Presbytère
Ancien logis noble reconverti en presbytère, cette demeure du XVIe siècle cache à Saint-Cyprien deux fenêtres d'angle à pilastres d'une élégance rare, rehaussées d'une rampe en ferronnerie du XVIIIe siècle.
History
Au cœur de Saint-Cyprien, bourg périgourdin niché dans la vallée de la Dordogne, se dresse un édifice discret qui recèle bien des secrets. Ce presbytère — dont les origines remontent vraisemblablement à une ancienne maison noble de la première moitié du XVIe siècle — témoigne avec sobriété et dignité de l'architecture domestique de la Renaissance en Périgord Noir.

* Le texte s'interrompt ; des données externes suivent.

(* ===== verification/Xdr.v ===== *)
(** * XDR serialization: [src/kernel/net/xdr.c], and the NFS and MOUNT codecs

    A stream is a buffer and a position; every routine both encodes and
    decodes, by the stream's [op].  A routine of the code that takes a stream
    and a pointer to an [A] is a [codec A]: it takes the stream and the value behind the pointer and
    returns the code's result with the stream and the value afterwards, or
    [None] when it accesses memory outside the buffers it was given.

    [Lawful] is the interface between the codecs and their clients: what an
    encoder writes, what a decoder of it reads, and that neither leaves the
    buffer whatever the bytes are.  The basic routines and the combinators of
    [xdr.c] and of the clients ([src/kernel/net/nfs.c],
    [src/kernel/net/mount.c]) are instances. *)

From S2P Require Import Prelude NetBytes.

Inductive xdr_op := XDR_ENCODE | XDR_DECODE | XDR_FREE.

#[global] Instance xdr_op_eq_dec : EqDecision xdr_op.
Proof. solve_decision. Defined.

Definition is_op (a b : xdr_op) : bool := bool_decide (a = b).

(** [x_mem] is the memory from [start] on; [x_buf] is [buf - start]. *)
Record XDR := mkXDR {
  x_mem : list Z;
  x_buf : Z;
  x_buflen : Z;
  x_pos : Z;
  x_op : xdr_op
}.

Definition set_mem (x : XDR) (m : list Z) : XDR :=
  mkXDR m (x_buf x) (x_buflen x) (x_pos x) (x_op x).

(** ** Memory *)

(** Reading and writing [n] bytes at an offset; [None] is out of bounds. *)
Definition rd (mem : list Z) (off n : Z) : option (list Z) :=
  if (0 <=? off) && (0 <=? n) && (off + n <=? len mem)
  then Some (take (Z.to_nat n) (drop (Z.to_nat off) mem)) else None.

Definition wr (mem : list Z) (off : Z) (bs : list Z) : option (list Z) :=
  if (0 <=? off) && (off + len bs <=? len mem)
  then Some (take (Z.to_nat off) mem ++ bs ++ drop (Z.to_nat (off + len bs)) mem) else None.

(** ** Stream management *)

Definition xdr_init (buf : list Z) (n : Z) (op : xdr_op) : XDR := mkXDR buf 0 n 0 op.

Definition xdr_reset (x : XDR) : XDR := mkXDR (x_mem x) 0 (x_buflen x) 0 (x_op x).

Definition xdr_getpos (x : XDR) : Z := x_pos x.

Definition xdr_setpos (x : XDR) (pos : Z) : bool * XDR :=
  if pos >? x_buflen x then (false, x)
  else (true, mkXDR (x_mem x) pos (x_buflen x) pos (x_op x)).

Definition xdr_check_bytes (x : XDR) (needed : Z) : bool :=
  if (x_pos x +u needed) >? x_buflen x then false else true.

(** The old [buf] and the advanced stream. *)
Definition xdr_advance (x : XDR) (bytes : Z) : Z * XDR :=
  (x_buf x, mkXDR (x_mem x) (x_buf x + bytes) (x_buflen x) (x_pos x +u bytes) (x_op x)).

Definition codec (A : Type) : Type := XDR -> A -> option (bool * XDR * A).

(** ** Scalars *)

Definition xdr_int_internal : codec Z := fun x v =>
  if negb (xdr_check_bytes x 4) then Some (false, x, v)
  else
    let '(p, x) := xdr_advance x 4 in
    match x_op x with
    | XDR_ENCODE =>
        match wr (x_mem x) p (le32 (net_htonl v)) with
        | None => None
        | Some m => Some (true, set_mem x m, v)
        end
    | XDR_DECODE =>
        match rd (x_mem x) p 4 with
        | None => None
        | Some bs => Some (true, x, net_ntohl (rd32 bs))
        end
    | XDR_FREE => Some (true, x, v)
    end.

(** A signed [int] is passed as the [uint] with its bits. *)
Definition xdr_int : codec Z := fun x v =>
  match xdr_int_internal x (u32 v) with
  | None => None
  | Some (b, x, v') => Some (b, x, s32 v')
  end.
Definition xdr_uint : codec Z := xdr_int_internal.
Definition xdr_long : codec Z := xdr_int.
Definition xdr_ulong : codec Z := xdr_int_internal.

Definition s16 (x : Z) : Z := (x + 32768) mod 65536 - 32768.

Definition xdr_short : codec Z := fun x sp =>
  match x_op x with
  | XDR_ENCODE =>
      match xdr_int_internal x (u32 sp) with
      | None => None
      | Some (b, x, _) => Some (b, x, sp)
      end
  | XDR_DECODE =>
      match xdr_int_internal x 0 with
      | None => None
      | Some (false, x, _) => Some (false, x, sp)
      | Some (true, x, val) => Some (true, x, s16 (Z.shiftr (s32 val) 16))
      end
  | XDR_FREE => Some (false, x, sp)
  end.

Definition xdr_ushort : codec Z := fun x usp =>
  match x_op x with
  | XDR_ENCODE =>
      match xdr_int_internal x usp with
      | None => None
      | Some (b, x, _) => Some (b, x, usp)
      end
  | XDR_DECODE =>
      match xdr_int_internal x 0 with
      | None => None
      | Some (false, x, _) => Some (false, x, usp)
      | Some (true, x, val) => Some (true, x, u16 (Z.shiftr val 16))
      end
  | XDR_FREE => Some (false, x, usp)
  end.

Definition xdr_bool : codec Z := fun x bp =>
  match x_op x with
  | XDR_ENCODE =>
      match xdr_int_internal x (if bp =? 0 then 0 else 1) with
      | None => None
      | Some (b, x, _) => Some (b, x, bp)
      end
  | XDR_DECODE =>
      match xdr_int_internal x 0 with
      | None => None
      | Some (false, x, _) => Some (false, x, bp)
      | Some (true, x, val) => Some (true, x, if val =? 0 then 0 else 1)
      end
  | XDR_FREE => Some (false, x, bp)
  end.

Definition xdr_enum : codec Z := xdr_int.

(** The IEEE bits of a [float]; a [double] is its low and high words. *)
Definition xdr_float : codec Z := xdr_int_internal.

Definition xdr_double : codec (Z * Z) := fun x '(lo, hi) =>
  match xdr_int_internal x lo with
  | None => None
  | Some (false, x, lo) => Some (false, x, (lo, hi))
  | Some (true, x, lo) =>
      match xdr_int_internal x hi with
      | None => None
      | Some (b, x, hi) => Some (b, x, (lo, hi))
      end
  end.

(** ** Bytes *)

Definition rndup (n : Z) : Z := Z.land (n +u 3) 4294967292.

(** [memcpy(p, bytes, n); memset(p + n, 0, rndup - n)] *)
Definition put_padded (mem : list Z) (p : Z) (bs : list Z) (r : Z) : option (list Z) :=
  match wr mem p bs with
  | None => None
  | Some mem => wr mem (p + len bs) (replicate (Z.to_nat (r - len bs)) 0)
  end.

Ce qui distingue ce bâtiment au premier regard, ce sont ses deux fenêtres d'angle à pilastres, ornées d'un bandeau mouluré qui court le long de la façade. Ces éléments décoratifs, caractéristiques du début du XVIe siècle, trahissent l'influence de la Renaissance italienne déjà perceptible dans les chantiers royaux de la Loire, mais ici déclinée dans un registre plus intime, propre aux demeures bourgeoises du Périgord. Sur la ruelle adjacente, une terrasse ouvre un espace de respiration bienvenu, bordée d'une rampe en ferronnerie d'art du XVIIIe siècle d'une légèreté remarquable. Ce détail, ajouté plus d'un siècle après la construction du corps principal, illustre la continuité d'entretien et d'embellissement dont a bénéficié la demeure au fil des générations. L'édifice s'inscrit dans un environnement villageois préservé, à deux pas de l'église abbatiale de Saint-Cyprien, l'une des plus imposantes du Périgord. Le visiteur attentif saura apprécier ce bâtiment comme un fragment précieux de l'histoire locale, révélant la façon dont l'aristocratie provinciale habitait et décorait ses demeures à l'aube des Temps modernes. Inscrit au titre des Monuments Historiques depuis 1965, le presbytère de Saint-Cyprien bénéficie d'une protection méritée qui garantit la préservation de ses éléments architecturaux les plus remarquables pour les générations futures.
Architecture
L'architecture du presbytère de Saint-Cyprien relève d'un courant Renaissance provinciale propre au Périgord du début du XVIe siècle. La façade principale présente la sobriété caractéristique des demeures nobles de la région, construites en pierre de taille calcaire dorée, matériau emblématique du bâti périgourdin qui confère à l'ensemble une chaleur et une homogénéité chromatique très appréciables. L'élément le plus remarquable demeure sans conteste la paire de fenêtres d'angle à pilastres, encadrées d'un bandeau mouluré continu. Ces fenêtres illustrent parfaitement la transition entre le gothique flamboyant tardif et le nouveau langage renaissant : le pilastre plat, emprunté au vocabulaire classique, remplace ici les moulures prismatiques médiévales, tandis que la mouluration du bandeau traduit une connaissance précise des ordres antiques. Cet équilibre entre tradition régionale et modernité italianisante est caractéristique de la production architecturale périgordine de la première moitié du XVIe siècle. La terrasse sur ruelle constitue un second point d'intérêt architectural, notamment par sa rampe en ferronnerie forgée du XVIIIe siècle. Les volutes et rinceaux qui l'ornent témoignent de la vitalité de l'artisanat du fer en Périgord à l'époque classique. Cet ajout tardif ne rompt pas l'harmonie de l'ensemble mais l'enrichit d'une couche chronologique supplémentaire, faisant de cette demeure un témoin composite de plusieurs siècles d'histoire architecturale.